Se hai un piano che si allinea davvero con quello della tua chiesa per amare concretamente le persone e avvicinarle a Gesù, allora ascolterai delle storie. Storie di persone che non frequentavano la chiesa e che hanno iniziato a frequentarla. Storie di come Gesù sta cambiando le vite attraverso le tue comunicazioni.
Condividi queste storie con la dirigenza senior. Mostra loro che funziona. Mostra loro le storie di altre chiese che lo stanno facendo bene. E mostra i risultati anche ai tuoi volontari. Fai sapere loro chi stanno raggiungendo e quale differenza stanno facendo.
Consiglio bonus: chiedi aiuto esterno.
Un consulente esterno per la chiesa può talvolta avere maggiore credibilità di te agli occhi della dirigenza senior, anche se sta dicendo le stesse cose che tu ripeti da sempre. Una persona esterna può convalidare ciò che hai detto finora.
Ora so cosa stai pensando: è probabile che non otterrai mai l’approvazione per un consulente se il tuo unico obiettivo è ottenere l’approvazione per un budget di comunicazione. Quindi racconta loro le tue difficoltà e un buon consulente potrà aiutarti a calcolare il ROI e a mostrare ai leader senior come il loro costo verrà ripagato dal lavoro che forniranno.
Concludo con questo…
In definitiva, devi convincere gli altri del fatto che stai lavorando nella stessa squadra e per gli stessi obiettivi, non contro di loro.
Non sei in competizione con gli altri ministeri per il budget, il tempo e le risorse: stai creando nuovi modi per raggiungere persone nuove e coinvolgere meglio quelle che già fanno parte della tua comunità, così da poterle amare concretamente e guidare più persone verso Gesù.
I responsabili della comunicazione con cui parlo e che non riescono a ottenere ciò di cui hanno bisogno per svolgere bene il proprio lavoro sono quelli che non hanno una visione chiara del motivo per cui fanno ciò che fanno e un piano chiaro per realizzarlo.

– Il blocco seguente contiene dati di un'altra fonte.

Lemma days_in_month_le (y m : Z) : Datetime.days_in_month y m <= 31.
Proof.
  unfold Datetime.days_in_month.
  destruct (m =? 2); [destruct (Datetime.is_leap y); lia |].
  destruct (_ || _); lia.
Qed.


Ltac digit_split H :=
  destruct H as [[-> ?] | [[-> ?] | [[-> ?] | [[-> ?] | [[-> ?] | [[-> ?]
                 | [[-> ?] | [[-> ?] | [[-> ?] | [-> ?]]]]]]]]]].

Lemma strptime_iso (y1 y2 y3 y4 m1 m2 d1 d2 : ascii) :
  forallb Str.isdecimal [y1; y2; y3; y4; m1; m2; d1; d2] = true ->
  let v := PyInt.digit_value in
  let y := 1000 * v y1 + 100 * v y2 + 10 * v y3 + v y4 in
  let m := 10 * v m1 + v m2 in
  let d := 10 * v d1 + v d2 in
  Datetime.date_ok y m d = true ->
  Datetime.strptime
    (String y1 (String y2 (String y3 (String y4 (String "-"
      (String m1 (String m2 (String "-" (String d1 (String d2 ""))))))))))
  = Some (y, m, d).
Proof.
  intros Hall v y m d Hok.
  cbn [forallb] in Hall.
  repeat (apply andb_true_iff in Hall; destruct Hall as [?H Hall]).
  unfold Datetime.date_ok in Hok.
  repeat (apply andb_true_iff in Hok; destruct Hok as [Hok ?Hd]).
  pose proof (days_in_month_le y m) as Hle.
  apply Z.leb_le in Hok, Hd, Hd0, Hd1, Hd2, Hd3.
  assert (Hok' : Datetime.date_ok y m d = true).
  { unfold Datetime.date_ok. repeat (apply andb_true_iff; split); apply Z.leb_le; assumption. }
  pose proof (int_year y1 y2 y3 y4 H H0 H1 H2) as Hy. cbv zeta in Hy. fold v y in Hy.
  unfold Datetime.strptime, Datetime.re_Ymd.
  rewrite (re_Y_digits y1 y2 y3 y4 _ H H0 H1 H2).
  clearbody y. clear H H0 H1 H2.
  pose proof (digit_cases m1 H3) as C1. pose proof (digit_cases m2 H4) as C2.
  pose proof (digit_cases d1 H5) as C3. pose proof (digit_cases d2 H6) as C4.
  cbv zeta in C1, C2, C3, C4. fold v in C1, C2, C3, C4.
  subst m d. clear H3 H4 H5 H6 Hall.
  digit_split C1; try lia; digit_split C2; try lia.
  all: digit_split C3; try lia; digit_split C4; try lia.
  all: match goal with
       | |- _ = Some (?y, ?m, ?d) =>
           transitivity
             (PyInt.int (String y1 (String y2 (String y3 (String y4 ""))))
              ≫= fun y0 => if Datetime.date_ok y0 m d then Some (y0, m, d) else None);
           [reflexivity | rewrite Hy; cbn [mbind option_bind]; rewrite Hok'; reflexivity]
       end.
Qed.


Lemma digit_zero_or_pos (c : ascii) :
  Str.isdecimal c = true ->
  (c = "0"%char /\ PyInt.digit_value c = 0) \/ 1 <= PyInt.digit_value c <= 9.
Proof.
  intros H. pose proof (digit_cases c H) as C. cbv zeta in C.
  digit_split C; [left; split; [reflexivity | assumption] | ..]; right; lia.
Qed.

Lemma spec_date_shape (s : string) :
  spec_date s = true ->
  exists y1 y2 y3 y4 m1 m2 d1 d2 : ascii,
    s = String y1 (String y2 (String y3 (String y4 (String "-"
          (String m1 (String m2 (String "-" (String d1 (String d2 ""))))))))).
Proof.
  destruct s as [| y1 [| y2 [| y3 [| y4 [| h1 [| m1 [| m2 [| h2 [| d1 [| d2 [| x r]]]]]]]]]]];
    intros H; try discriminate H.
  all: destruct h1 as [[] [] [] [] [] [] [] []]; try discriminate H.
  all: destruct h2 as [[] [] [] [] [] [] [] []]; try discriminate H.
  repeat eexists.
Qed.
(** [loadLibraryItem] with what it logs. *)
Definition loadLibraryItem_logged (s : t) (item_id : EntityId)
    : list string * outcome (option Book.t) :=
  loadLibraryItem_loop s item_id (readCsvFile (items_csv s)).

Definition loadLibraryItem (s : t) (item_id : EntityId) : outcome (option Book.t) :=
  snd (loadLibraryItem_logged s item_id).

Fixpoint loadAllLibraryItems_loop (s : t) (data : list (list string))
    : outcome (list Book.t) :=
  match data with
  | [] => Ok []
  | fields :: rest =>
      if (2 <=? List.length fields)%nat && String.eqb (field 1 fields) "Book"
         && (List.length fields =? 7)%nat
      then
        match snd (book_of_fields s fields) with
        | Ok book => items <- loadAllLibraryItems_loop s rest ;; Ok (book :: items)
        | Throw _ => loadAllLibraryItems_loop s rest
        | Fault => Fault
        end
      else loadAllLibraryItems_loop s rest
  end.

Definition loadAllLibraryItems (s : t) : outcome (list Book.t) :=
  loadAllLibraryItems_loop s (readCsvFile (items_csv s)).

Definition deleteLibraryItem (s : t) (item_id : EntityId) : outcome t :=
  Ok (mk (authors_csv s) (users_csv s)
         (writeCsvFile (remove_id item_id (readCsvFile (items_csv s))))
         (loans_csv s)).

(** *** Users *)

Definition saveUser (s : t) (user : User.t) : outcome t :=
  let all_users_data := readCsvFile (users_csv s) in
  '(found, data) <- assign_name (User.getUserId user) (User.getName user) all_users_data ;;
  let data' :=
    if found then data else (data ++ [[User.getUserId user; User.getName user]])%list in
  Ok (mk (authors_csv s) (writeCsvFile data') (items_csv s) (loans_csv s)).

Fixpoint loadUser_loop (user_id : EntityId) (data : list (list string)) : option User.t :=
  match data with
  | [] => None
  | fields :: rest =>
      if (List.length fields =? 2)%nat && String.eqb (field 0 fields) user_id then
        match User.new (field 0 fields) (field 1 fields) with
        | Ok u => Some u
        | _ => loadUser_loop user_id rest
        end
      else loadUser_loop user_id rest
  end.

Definition loadUser (s : t) (user_id : EntityId) : outcome (option User.t) :=
  Ok (loadUser_loop user_id (readCsvFile (users_csv s))).

Fixpoint loadAllUsers_loop (data : list (list string)) : list User.t :=
  match data with
  | [] => []
  | fields :: rest =>
      if (List.length fields =? 2)%nat then
        match User.new (field 0 fields) (field 1 fields) with
        | Ok u => u :: loadAllUsers_loop rest
        | _ => loadAllUsers_loop rest
        end
      else loadAllUsers_loop rest
  end.

Definition loadAllUsers (s : t) : outcome (list User.t) :=
  Ok (loadAllUsers_loop (readCsvFile (users_csv s))).

Definition deleteUser (s : t) (user_id : EntityId) : outcome t :=
  Ok (mk (authors_csv s)
         (writeCsvFile (remove_id user_id (readCsvFile (users_csv s))))
         (items_csv s) (loans_csv s)).

(** *** Loan records

    [tz] is the local time zone of the [DateTimeUtils] the backend holds. *)
Section Loans.
Variable tz : Z.

Definition loan_fields (record : LoanRecord.t) : list string :=
  let return_date_str :=
    match LoanRecord.getReturnDate record with
    | Some d => DateTimeUtils.formatDateTime tz d DateTimeUtils.date_time_format
    | None => EmptyString
    end in
  [ LoanRecord.getRecordId record;
    LoanRecord.getItemId record;
    LoanRecord.getUserId record;
    DateTimeUtils.formatDateTime tz (LoanRecord.getLoanDate record)
      DateTimeUtils.date_time_format;
    DateTimeUtils.formatDateTime tz (LoanRecord.getDueDate record)
      DateTimeUtils.date_time_format;
    return_date_str ].

Definition updateLoanRecord (s : t) (record : LoanRecord.t) : outcome t :=
  let all_loans_data := readCsvFile (loans_csv s) in
  let new_fields := loan_fields record in
  let '(found, data) :=
    assign_record (LoanRecord.getRecordId record) new_fields all_loans_data in
  let data' := if found then data else (data ++ [new_fields])%list in
  Ok (mk (authors_csv s) (users_csv s) (items_csv s) (writeCsvFile data')).

Definition saveLoanRecord (s : t) (record : LoanRecord.t) : outcome t :=
  updateLoanRecord s record.

(** The body of the [try] block that rebuilds a loan record from the six
    fields of its record, the same in [loadLoanRecord] and
    [loadAllLoanRecords]; [None] when the record is passed over: a loan or
    due date that does not parse ([continue]), or an exception from the
    constructor or from [setReturnDate] (caught and logged).  A return date
    that does not parse is logged and left unset. *)
Definition loan_of_fields (fields : list string) : option LoanRecord.t :=
  match DateTimeUtils.parseDate tz (field 3 fields) DateTimeUtils.date_time_format,
        DateTimeUtils.parseDate tz (field 4 fields) DateTimeUtils.date_time_format with
  | Some loan_date, Some due_date =>
      match LoanRecord.new (field 0 fields) (field 1 fields) (field 2 fields)
                           loan_date due_date with
      | Ok loan =>
          if empty (field 5 fields) then Some loan
          else
            match DateTimeUtils.parseDate tz (field 5 fields)
                    DateTimeUtils.date_time_format with
            | Some return_date =>
                match LoanRecord.setReturnDate loan return_date with
                | Ok loan' => Some loan'
                | _ => None
                end
            | None => Some loan
            end
      | _ => None
      end
  | _, _ => None
  end.

Fixpoint loadLoanRecord_loop (record_id : EntityId) (data : list (list string))
    : option LoanRecord.t :=
  match data with
  | [] => None
  | fields :: rest =>
      if (List.length fields =? 6)%nat && String.eqb (field 0 fields) record_id then
        match loan_of_fields fields with
        | Some loan => Some loan
        | None => loadLoanRecord_loop record_id rest
        end
      else loadLoanRecord_loop record_id rest
  end.

Definition loadLoanRecord (s : t) (record_id : EntityId) : outcome (option LoanRecord.t) :=
  Ok (loadLoanRecord_loop record_id (readCsvFile (loans_csv s))).

Fixpoint loadAllLoanRecords_loop (data : list (list string)) : list LoanRecord.t :=
  match data with
  | [] => []
  | fields :: rest =>
      if (List.length fields =? 6)%nat then
        match loan_of_fields fields with
        | Some loan => loan :: loadAllLoanRecords_loop rest
        | None => loadAllLoanRecords_loop rest
        end
      else loadAllLoanRecords_loop rest
  end.

Definition loadAllLoanRecords (s : t) : outcome (list LoanRecord.t) :=
  Ok (loadAllLoanRecords_loop (readCsvFile (loans_csv s))).

Definition loadLoanRecordsByUserId (s : t) (user_id : EntityId)
    : outcome (list LoanRecord.t) :=
  all_loans <- loadAllLoanRecords s ;;
  Ok (filter (fun loan => String.eqb (LoanRecord.getUserId loan) user_id) all_loans).

Definition loadLoanRecordsByItemId (s : t) (item_id : EntityId)
    : outcome (list LoanRecord.t) :=
  all_loans <- loadAllLoanRecords s ;;
  Ok (filter (fun loan => String.eqb (LoanRecord.getItemId loan) item_id) all_loans).

Definition deleteLoanRecord (s : t) (record_id : EntityId) : outcome t :=
  Ok (mk (authors_csv s) (users_csv s) (items_csv s)
         (writeCsvFile (remove_id record_id (readCsvFile (loans_csv s))))).

(** The backend as an implementation of the contract. *)
Definition backend : IPersistenceService.t t := {|
  IPersistenceService.saveAuthor := saveAuthor;
  IPersistenceService.loadAuthor := loadAuthor;
  IPersistenceService.loadAllAuthors := loadAllAuthors;
  IPersistenceService.deleteAuthor := deleteAuthor;
  IPersistenceService.saveLibraryItem := saveLibraryItem;
  IPersistenceService.loadLibraryItem := loadLibraryItem;
  IPersistenceService.loadAllLibraryItems := loadAllLibraryItems;
  IPersistenceService.deleteLibraryItem := deleteLibraryItem;
  IPersistenceService.saveUser := saveUser;
  IPersistenceService.loadUser := loadUser;
  IPersistenceService.loadAllUsers := loadAllUsers;
  IPersistenceService.deleteUser := deleteUser;
  IPersistenceService.saveLoanRecord := saveLoanRecord;
  IPersistenceService.loadLoanRecord := loadLoanRecord;
  IPersistenceService.loadLoanRecordsByUserId := loadLoanRecordsByUserId;
  IPersistenceService.loadLoanRecordsByItemId := loadLoanRecordsByItemId;
  IPersistenceService.loadAllLoanRecords := loadAllLoanRecords;
  IPersistenceService.deleteLoanRecord := deleteLoanRecord;
  IPersistenceService.updateLoanRecord := updateLoanRecord
|}.
End Loans.
End FilePersistenceService.

(** ** persistence_service/caching_file_persistence_service.cc *)
Module CachingFilePersistenceService.
Record t : Type := mk {
  m_memory_store : InMemoryPersistenceService.t;
  m_file_store : FilePersistenceService.t
}.

Section Cache.
Variable tz : Z.

Definition loadAllFromFileToMemory (file_store : FilePersistenceService.t) : outcome t :=
  let memory0 := InMemoryPersistenceService.new in
  authors_from_file <- FilePersistenceService.loadAllAuthors file_store ;;
  memory1 <- for_each (fun m author => InMemoryPersistenceService.saveAuthor m (Some author))
               authors_from_file memory0 ;;
  users_from_file <- FilePersistenceService.loadAllUsers file_store ;;
  memory2 <- for_each InMemoryPersistenceService.saveUser users_from_file memory1 ;;
  items_from_file <- FilePersistenceService.loadAllLibraryItems file_store ;;
  memory3 <- for_each (fun m item => InMemoryPersistenceService.saveLibraryItem m (Some item))
               items_from_file memory2 ;;
  loans_from_file <- FilePersistenceService.loadAllLoanRecords tz file_store ;;
  memory4 <- for_each InMemoryPersistenceService.saveLoanRecord loans_from_file memory3 ;;
  Ok (mk memory4 file_store).

(** The constructor. *)
Definition new (file_store : FilePersistenceService.t) : outcome t :=
  loadAllFromFileToMemory file_store.

Definition persistAllToFile (c : t) : outcome t :=
  all_authors_mem <- InMemoryPersistenceService.loadAllAuthors (m_memory_store c) ;;
  file1 <- for_each (fun f author => FilePersistenceService.saveAuthor f (Some author))
             all_authors_mem (m_file_store c) ;;
  all_users_mem <- InMemoryPersistenceService.loadAllUsers (m_memory_store c) ;;
  file2 <- for_each FilePersistenceService.saveUser all_users_mem file1 ;;
  all_items_mem <- InMemoryPersistenceService.loadAllLibraryItems (m_memory_store c) ;;
  file3 <- for_each (fun f item => FilePersistenceService.saveLibraryItem f (Some item))
             all_items_mem file2 ;;
  all_loans_mem <- InMemoryPersistenceService.loadAllLoanRecords (m_memory_store c) ;;
  file4 <- for_each (FilePersistenceService.saveLoanRecord tz) all_loans_mem file3 ;;
  Ok (mk (m_memory_store c) file4).

(** Every operation of the contract goes to the memory store alone. *)
Definition on_memory (c : t) (r : outcome InMemoryPersistenceService.t) : outcome t :=
  m <- r ;; Ok (mk m (m_file_store c)).

Definition saveAuthor (c : t) (author : option Author.t) : outcome t :=
  on_memory c (InMemoryPersistenceService.saveAuthor (m_memory_store c) author).
Definition loadAuthor (c : t) (author_id : EntityId) : outcome (option Author.t) :=
  InMemoryPersistenceService.loadAuthor (m_memory_store c) author_id.
Definition loadAllAuthors (c : t) : outcome (list Author.t) :=
  InMemoryPersistenceService.loadAllAuthors (m_memory_store c).
Definition deleteAuthor (c : t) (author_id : EntityId) : outcome t :=
  on_memory c (InMemoryPersistenceService.deleteAuthor (m_memory_store c) author_id).

Definition saveLibraryItem (c : t) (item : option Book.t) : outcome t :=
  on_memory c (InMemoryPersistenceService.saveLibraryItem (m_memory_store c) item).
Definition loadLibraryItem (c : t) (item_id : EntityId) : outcome (option Book.t) :=
  InMemoryPersistenceService.loadLibraryItem (m_memory_store c) item_id.
Definition loadAllLibraryItems (c : t) : outcome (list Book.t) :=
  InMemoryPersistenceService.loadAllLibraryItems (m_memory_store c).
Definition deleteLibraryItem (c : t) (item_id : EntityId) : outcome t :=
  on_memory c (InMemoryPersistenceService.deleteLibraryItem (m_memory_store c) item_id).

Definition saveUser (c : t) (user : User.t) : outcome t :=
  on_memory c (InMemoryPersistenceService.saveUser (m_memory_store c) user).
Definition loadUser (c : t) (user_id : EntityId) : outcome (option User.t) :=
  InMemoryPersistenceService.loadUser (m_memory_store c) user_id.
Definition loadAllUsers (c : t) : outcome (list User.t) :=
  InMemoryPersistenceService.loadAllUsers (m_memory_store c).
Definition deleteUser (c : t) (user_id : EntityId) : outcome t :=
  on_memory c (InMemoryPersistenceService.deleteUser (m_memory_store c) user_id).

La chiave per convincere i leader a sostenere il tuo piano di comunicazione della chiesa consiste nell’allinearlo con la visione della chiesa. Scarica qui il nostro modello per i piani di comunicazione della chiesa.
Se riesci a definire bene questo aspetto e a convincere i tuoi pastori e volontari della sua importanza, otterrai le risorse e il budget di cui hai bisogno.